Стоя в белых одеждах между двумя неподвижными телами, доктор Бальтазар Шербонно походил на жреца одной из тех кровавых религий, что бросают трупы людей на алтари своих богов. Он напоминал священнодействующего жреца, свирепого мексиканского идола Вицлипуцли, о котором говорит Генрих Гейне в одной из своих баллад[171], хотя, несомненно, намерения доктора были отнюдь не кровожадными.
Он приблизился к неподвижному Олафу Лабинскому и произнес над ним невоспроизводимое заклинание, которое тут же повторил над глубоко спящим Октавом. Обычно чудаковатая физиономия господина Шербонно приобрела в этот миг особую величественность; огромная власть, которой он обладал, облагородила беспорядочные черты, и если бы кто-нибудь увидел, с какой священнической степенностью он исполняет эти таинственные ритуалы, то не узнал бы в нем доктора из сказки Гофмана, который так и просился на карандаш карикатуриста.
Тем временем происходили весьма странные вещи: Октав де Савиль и граф Олаф Лабинский одновременно вздрогнули, словно от предсмертной конвульсии, их лица исказились, легкая пена выступила на губах, мертвенная бледность окрасила кожу; в то же время две маленькие голубоватые искорки робко задрожали над их головами.
По мановению руки доктора, которая, казалось, указала им путь по воздуху, две фосфоресцирующие точки сдвинулись и, оставляя за собой светящийся след, поменялись местами: душа Октава заняла тело графа Лабинского, а душа графа – тело Октава: аватара свершилась.
Легкий румянец на скулах свидетельствовал о том, что жизнь вернулась в осиротевшие на несколько секунд тела. Черный ангел[172] не преминул бы завладеть ими, если бы не могущество доктора.

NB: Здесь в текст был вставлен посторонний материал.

Lemma grow_ok h k key d :
  hsearch_wf h k -> k < 59 -> contents (entries h) !! key = None ->
  let mask := u64 (u64 (u64 (index_mask h + 1) * 2) - 1) in
  exists es j,
    hsearch_rehash (offset_basis h) mask (entries h)
      (replicate (Z.to_nat (u64 (u64 (index_mask h + 1) * 2))) None) = Some es /\
    hsearch_lookup_free (length es) es mask (hsearch_hash (offset_basis h) key) 0 = Some j /\
    es !! j = Some None /\
    let h' := Hsearch (offset_basis h) mask (u64 (entries_used h + 1))
      (<[j := Some (Entry key d)]> es) in
    hsearch_wf h' (k + 1) /\ contents (entries h') = <[key := d]> (contents (entries h)).
Proof.
  intros [Hk Hm Hb Ht Hu Hl] Hk59 Hnew mask. apply contents_absent in Hnew.
  assert (Hp : 2 ^ k <= 2 ^ 59) by (apply Z.pow_le_mono_r; lia).
  assert (0 < 2 ^ k) by (apply Z.pow_pos_nonneg; lia).
  assert (Hp2 : 2 ^ (k + 1) = 2 * 2 ^ k) by (rewrite Z.pow_add_r by lia; lia).
  assert (Hc : u64 (u64 (index_mask h + 1) * 2) = 2 ^ (k + 1)).
  { rewrite Hm, Z.sub_add, (uN_small 64 (2 ^ k)) by (unfold in_unsigned; lia).
    rewrite uN_small; unfold in_unsigned; lia. }
  assert (Hmask : mask = 2 ^ (k + 1) - 1).
  { unfold mask. rewrite Hc, uN_small; unfold in_unsigned; lia. }
  rewrite Hmask, Hc. clear mask Hmask.
  destruct (rehash_ok (k + 1) (offset_basis h) (entries h) (replicate (Z.to_nat (2 ^ (k + 1))) None))
    as (es & Hes & Hest & Hperm); try done; try lia.
  { apply table_empty. }
  { rewrite items_empty, app_nil_r. apply Ht. }
  { rewrite items_empty, length_replicate. simpl. lia. }
  rewrite items_empty, app_nil_r in Hperm.
  assert (Hnew' : key ∉ e_key <$> items es) by by rewrite Hperm.
  destruct (place_ok (k + 1) (offset_basis h) es (Entry key d)) as (j & Hj & _ & Hfree & Htab);
    try done; try lia.
  { rewrite Hperm, (table_length _ _ _ Hest). lia. }
  exists es, j. repeat (split; [done|]). split; [split; simpl; try done; try lia|].
  - rewrite (items_insert _ _ _ Hfree), Hperm. cbn [length]. rewrite uN_small; unfold in_unsigned; lia.
  - rewrite uN_small; [lia|]. unfold in_unsigned. lia.
  - simpl. apply (contents_perm _ _ (Entry key d)); [apply Htab|].
    by rewrite (items_insert _ _ _ Hfree), Hperm.
Qed.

Голубые глаза чудодея сверкали торжеством, он мерил комнату широким шагом и повторял:
– Пусть эти хваленые медики сделают то же! Они так гордятся тем, что научились худо-бедно чинить человеческий часовой механизм, когда он ломается! Гиппократ[173], Гален[174], Парацельс[175], Ван Гельмонт[176], Берхааве[177], Троншен[178], Ханеман[179], Разори[180]… Да самый жалкий индийский факир, скорчившийся на ступенях пагоды, умеет в тысячу раз больше вас! Чего стоит тело, когда управляешь духом!
Закончив свою речь, ликующий доктор сделал несколько пируэтов и начал танцевать, как горы в Шир ха-ширим царя Соломона[181]. Он чуть не расквасил себе нос, запутавшись в складках своего брахманского платья, и это маленькое происшествие привело его в чувство.
– Разбудим-ка наших сонь. – Доктор стер с лица разноцветные полоски и скинул наряд брахмана. Он встал перед телом графа Лабинского, в котором теперь обитала душа Октава, и начал выводить его из сомнамбулического состояния, проделывая необходимые для этого пассы и постоянно стряхивая с пальцев флюид[182], который снимал со спящего.
По прошествии нескольких минут Октав-Лабинский (отныне для ясности мы будем называть его так) приподнялся, протер веки и удивленно огляделся вокруг глазами, еще не освещенными сознанием собственного «я». Когда к нему вернулась способность четко различать предметы, первым, что он заметил, было его собственное тело, лежащее отдельно от него на диване. Он видел самого себя! Не отражение в зеркале, а свое собственное, вполне материальное тело. Он закричал, закричал не своим голосом, и этот чужой голос ужаснул его; обмен душами произошел во время магнетического сна и не оставил никаких следов в памяти, Октав испытывал лишь странное недомогание. Разум, управляющий новыми органами, чувствовал себя как рабочий, которого лишили привычных инструментов и дали чужие. Растревоженная Психея билась беспокойными крыльями[183] в свод незнакомого черепа и плутала в извилинах мозга, натыкаясь на последние следы чужого сознания.